Exclusive: Pounds-per-patient may replace UK GMS pay formula

The formula that calculates core pay for GMS practices could be scrapped in favour of a simpler payment per patient under plans to phase out the minimum practice income guarantee (MPIG), accountants believe.

Laurence Slavin:  Carr-Hill likely to be replaced by a 'standard pounds-per-patient formula'
Laurence Slavin: Carr-Hill likely to be replaced by a 'standard pounds-per-patient formula'

Laurence Slavin, a partner with specialist medical accountants Ramsay Brown and Partners, said the DoH may opt to scrap the formula as part of a move to unify GP contracts.

The GPC and NHS Employers have agreed to review the Carr-Hill formula, which weights core practice funding based on factors including the age and sex of patients, in negotiations over the next year.

GPC deputy chairman Dr Richard Vautrey has said discussions on reforming Carr-Hill were left out of this year's contract negotiations.

He said a lack of funding meant that changing the formula would have triggered a redistribution of the MPIG top-up payments brought in to protect practices from losing out when the formula was introduced in 2004.
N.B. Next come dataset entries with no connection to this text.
Lemma names_inv_body st i r : names_inv st → names_inv (body st i r).
Proof.
  intros (Hused & Hnd & Hout & Hfiles).
  pose proof (pick_fresh (i + 1) r (used_names st)) as Hfresh.
  assert (Hnew : pick (i + 1) r (used_names st) ∉ file <$> report_rows st).
  { assert (Hiff : ∀ x, x ∈ used_names st ↔ x ∈ file <$> report_rows st).
    { intros x. rewrite <- (elem_of_list_to_set (C:=gset string)).
      by rewrite <- Hused. }
    by rewrite <- Hiff. }
  destruct (batch_body_cases st i r) as [(msg & _ & ->)|(doc & n & _ & ->)];
    unfold names_inv; cbn [used_names report_rows out_files files].
  - rewrite fmap_app, filter_app, list_to_set_app_L. cbn [fmap list_fmap].
    split; [rewrite Hused; set_solver|]. split.
    { apply NoDup_app. split; [done|]. split; [|apply NoDup_singleton].
      intros x Hx ->%list_elem_of_singleton. done. }
    split; [|done].
    rewrite filter_cons_False by (by intros H; apply H).
    by rewrite filter_nil, app_nil_r.
  - rewrite !fmap_app, filter_app, list_to_set_app_L. cbn [fmap list_fmap].
    split; [rewrite Hused; set_solver|]. split.
    { apply NoDup_app. split; [done|]. split; [|apply NoDup_singleton].
      intros x Hx ->%list_elem_of_singleton. done. }
    split.
    { rewrite filter_cons_True by (by destruct (0 <? n)%nat).
      rewrite filter_nil, fmap_app. by rewrite Hout. }
    apply Forall_app. split.
    + apply Forall_forall. intros [nm data] Hin.
      pose proof (proj1 (Forall_forall _ _) Hfiles _ Hin) as Hlk.
      simpl in *. rewrite lookup_insert_ne; [done|]. intros <-. apply Hnew.
      assert (Hnm : pick (i + 1) r (used_names st) ∈ (out_files st).*1)
        by (apply list_elem_of_fmap; by eexists (_, data)).
      rewrite Hout in Hnm.
      apply list_elem_of_fmap in Hnm as (e & -> & [_ He]%list_elem_of_filter).
      apply list_elem_of_fmap. by exists e.
    + constructor; [|done]. simpl. by rewrite lookup_insert_eq.
Qed.

Lemma names_inv_loop rows i st : names_inv st → names_inv (loop i rows st).
Proof.
  revert i st. induction rows as [|r rows IH]; intros i st Hst; [done|].
  cbn [batch_loop]. by apply IH, names_inv_body.
Qed.

(** Every name in the report is one [pick] has returned. *)
Lemma report_names_picked (P : string → Prop) rows i st :
  (∀ n r used, P (pick n r used)) →
  Forall (λ e, P (file e)) (report_rows st) →
  Forall (λ e, P (file e)) (report_rows (loop i rows st)).
Proof.
  intros HP. revert i st. induction rows as [|r rows IH]; intros i st Hst;
    [done|].
  cbn [batch_loop]. apply IH.
  destruct (batch_body_cases st i r) as [(msg & _ & ->)|(doc & n & _ & ->)];
    cbn [report_rows]; (apply Forall_app; split; [done|]);
    constructor; [apply HP | done | apply HP | done].
Qed.

End BatchFiles.

Lemma names_inv_init fs : names_inv (batch_init fs).
Proof.
  unfold names_inv, batch_init; simpl.
  split; [done|]. split; [apply NoDup_nil_2|]. by split.
Qed.

Lemma pdf_name_not (stem other : string) :
  last_char other ≠ Some "f"%char → stem +:+ ".pdf" ≠ other.
Proof.
  intros Hother Heq. apply Hother. rewrite <- Heq.
  by rewrite last_char_app.
Qed.
(** * MaraDocs TypeScript SDK: job protocol, transfers, unwrappers and flows

    A shallow embedding of the client library's core:
    - [QuadrilateralUtils.fromUnsorted] (models/img.ts),
    - the validation unwrappers [okHtml], [okEmail] (models/html.ts,
      models/email.ts) and their image and PDF counterparts,
    - [FetchWrapper.request] and [FetchWrapper.pollResult]
      (shared/fetchWrapper.ts),
    - [DataEp.upload], [DataEp.uploadWithXHR], [DataEp.downloadBinary]
      (MaraDocsClient/dataEp.ts),
    - the [Flow] pipelines (MaraDocsClient/flow.ts).

    A finite JavaScript number is the rational ([Q]) it stands for.
    Coordinates are only compared and subtracted; the percentages of the
    transfer manager are computed in double precision, each operation
    rounded as IEEE 754 prescribes ([Number.binary64]); the places where a
    division produces [NaN] or [Infinity] are written out.  A promise that
    rejects and a [throw] are both the [Throw] outcome. *)

From Stdlib Require Import List ZArith QArith String Ascii Bool.
From Stdlib Require Import Qround Qabs Qpower.
From Stdlib Require Import Permutation Sorted Lia Lqa DecimalString.
Import ListNotations.

Set Warnings "-register-all".

Open Scope Z_scope.

(* ================================================================== *)
(** * Part I: the program *)
(* ================================================================== *)

(** ** Errors and outcomes (models/errors.ts) *)

Record ApiError : Type := {
  code : Z;
  name : string;
  message : string
}.

Record HttpErrorResponse : Type := {
  status_code : Z;
  api_error : ApiError
}.

(** Everything the code can throw. [Error] is the plain JavaScript
    [new Error(message)]; [ZodError] is what [schema.parse] throws,
    [SyntaxError] what [res.json()] rejects with, [TypeError] what [fetch]
    rejects with on a network failure. *)
Inductive Exception : Type :=
| Error (msg : string)
| ApiErrorException (status : Z) (err : ApiError)
| ValidationErrorException (msg : string)
| ValidationVirusException (msg : string)
| ZodError
| SyntaxError
| TypeError.

Inductive Outcome (A : Type) : Type :=
| Return (a : A)
| Throw (e : Exception).

Arguments Return {A} a.
Arguments Throw {A} e.

(** [ApiErrorException.fromHttpResponse] *)
Definition fromHttpResponse (response : HttpErrorResponse) : Exception :=
  ApiErrorException (status_code response) (api_error response).

(** ** Array helpers *)

(** [Array.prototype.sort(compareFn)]: the result is ordered by the sign of
    [compareFn] and stable (ECMAScript 2019), which for a consistent
    comparator fixes the result; it is computed here by stable insertion. *)
Fixpoint sort_insert {A : Type} (compareFn : A -> A -> Q) (a : A) (l : list A)
  : list A :=
  match l with
  | [] => [a]
  | b :: l' =>
      if Qle_bool (compareFn a b) 0%Q then a :: l
      else b :: sort_insert compareFn a l'
  end.

Definition sort {A : Type} (compareFn : A -> A -> Q) (l : list A) : list A :=
  fold_right (sort_insert compareFn) [] l.

(** [Array.prototype.slice(start, end)] and [slice(start)], for
    non-negative indices *)
Definition slice {A : Type} (l : list A) (start stop : nat) : list A :=
  firstn (stop - start)%nat (skipn start l).

Definition slice_from {A : Type} (l : list A) (start : nat) : list A :=
  skipn start l.

(** The order a comparator [(a, b) => key(a) - key(b)] sorts by *)
Definition key_le {A : Type} (key : A -> Q) (a b : A) : Prop :=
  (key a <= key b)%Q.

(** ** Quadrilaterals (models/img.ts) *)

Module Img.

Local Open Scope Q_scope.

Record RelativePosition : Type := {
  x : Q;
  y : Q
}.

Record Quadrilateral : Type := {
  top_left : RelativePosition;
  top_right : RelativePosition;
  bottom_right : RelativePosition;
  bottom_left : RelativePosition
}.

(** [RelativePositionSchema]: both coordinates within [0.0, 1.0] *)
Definition RelativePositionSchema (p : RelativePosition) : Prop :=
  (0 <= x p /\ x p <= 1) /\ (0 <= y p /\ y p <= 1).

(** The [refine] predicate of [QuadrilateralSchema] *)
Definition QuadrilateralSchema_refine (data : Quadrilateral) : Prop :=
  x (top_left data) <= x (top_right data) /\
  x (bottom_left data) <= x (bottom_right data) /\
  y (top_left data) <= y (bottom_left data) /\
  y (top_right data) <= y (bottom_right data).

(** [QuadrilateralUtils.fromUnsorted].  The last branch of the [match] is
    never taken: both halves of a four-element array have two elements
    (lemma [fromUnsorted_returns]). *)
Definition fromUnsorted (points : list RelativePosition)
  : Outcome Quadrilateral :=
  if negb (Nat.eqb (List.length points) 4) then
    Throw (Error "Quadrilateral must have 4 points")
  else
    let sortedByY := sort (fun a b => y a - y b) points in
    let top := slice sortedByY 0 2 in
    let bottom := slice_from sortedByY 2 in
    let sortedTop := sort (fun a b => x a - x b) top in
    let sortedBottom := sort (fun a b => x a - x b) bottom in
    match nth_error sortedTop 0, nth_error sortedTop 1,
          nth_error sortedBottom 0, nth_error sortedBottom 1 with
    | Some topLeft, Some topRight, Some bottomLeft, Some bottomRight =>
        Return {| top_left := topLeft;
                  top_right := topRight;
                  bottom_right := bottomRight;
                  bottom_left := bottomLeft |}
    | _, _, _, _ => Throw TypeError
    end.

(** The corner fields of a quadrilateral, in declaration order *)
Definition corners (q : Quadrilateral) : list RelativePosition :=
  [top_left q; top_right q; bottom_right q; bottom_left q].

End Img.

(** ** Validation results and their unwrappers
       (models/html.ts, models/email.ts, models/img.ts, models/pdf.ts) *)

Module Validation.

(** Handles are opaque server-issued strings. *)
Definition Handle : Type := string.

(** The four content kinds; each has its own three [class_name] literals,
    for instance ["HtmlValidateResponseOk"]. *)
Inductive Kind : Type := Img | Pdf | Html | Email.

Definition kind_prefix (k : Kind) : string :=
  match k with
  | Img => "Img"
  | Pdf => "Pdf"
  | Html => "Html"
  | Email => "Email"
  end.

Definition tag_ok (k : Kind) : string := kind_prefix k ++ "ValidateResponseOk".
Definition tag_error (k : Kind) : string :=
  kind_prefix k ++ "ValidateResponseError".
Definition tag_virus (k : Kind) : string :=
  kind_prefix k ++ "ValidateResponseVirus".

Definition recognized (k : Kind) (tag : string) : bool :=
  String.eqb tag (tag_ok k) || String.eqb tag (tag_error k)
  || String.eqb tag (tag_virus k).

(** The inner [response] object.  The three schema members of the
    discriminated union, and an object with any other [class_name], which
    the static type excludes but the functions below still handle. *)
Inductive ValidateResult (k : Kind) : Type :=
| ValidateResponseOk (handle : Handle)
| ValidateResponseError (error : string)
| ValidateResponseVirus (virus : string)
| ValidateResponseOther (tag : string) (fresh : recognized k tag = false).

Arguments ValidateResponseOk {k} handle.
Arguments ValidateResponseError {k} error.
Arguments ValidateResponseVirus {k} virus.
Arguments ValidateResponseOther {k} tag fresh.

Definition class_name {k : Kind} (r : ValidateResult k) : string :=
  match r with
  | ValidateResponseOk _ => tag_ok k
  | ValidateResponseError _ => tag_error k
  | ValidateResponseVirus _ => tag_virus k
  | ValidateResponseOther tag _ => tag
  end.

(** The outer object, [{class_name: "HtmlValidateResponse", response}] *)
Record ValidateResponse (k : Kind) : Type := {
  response : ValidateResult k
}.

Arguments response {k} _.

Definition HtmlValidateResponse : Type := ValidateResponse Html.
Definition EmailValidateResponse : Type := ValidateResponse Email.
Definition ImgValidateResponse : Type := ValidateResponse Img.
Definition PdfValidateResponse : Type := ValidateResponse Pdf.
Around 65% of GMS practices still rely on MPIG top-ups to bring their income up to the level they received before the 2004 contract, meaning their funding does not reflect Carr-Hill weighting.

Significant new funding is unlikely to be available for some time, but politicians and the GPC are keen to phase out the MPIG.

The GPC wants to remove reliance on MPIG by increasing the value of global sum payments.

Plans set out last year in the White Paper Liberating the NHS to move to a single GP contract were 'part of a drive to get rid of MPIG' according to DoH national clinical commissioning network lead for England Dr James Kingsland.

Labour shadow health secretary Andy Burnham told GP recently that the 2004 contract was a 'mistake' because of the MPIG.

Mr Slavin suggested the government may opt to scrap Carr-Hill altogether rather than continue to reform it. He said it was likely to be replaced by a 'standard pounds-per-patient formula', which could see GPs suffer 'significant' reductions in income, with some practices 'easily losing out on tens of thousands of pounds'.

'It is very unlikely that there would be any winners in this situation. The view at the centre is that GPs are overpaid, so I don't think they would have any qualms in reducing GP income,' Mr Slavin said.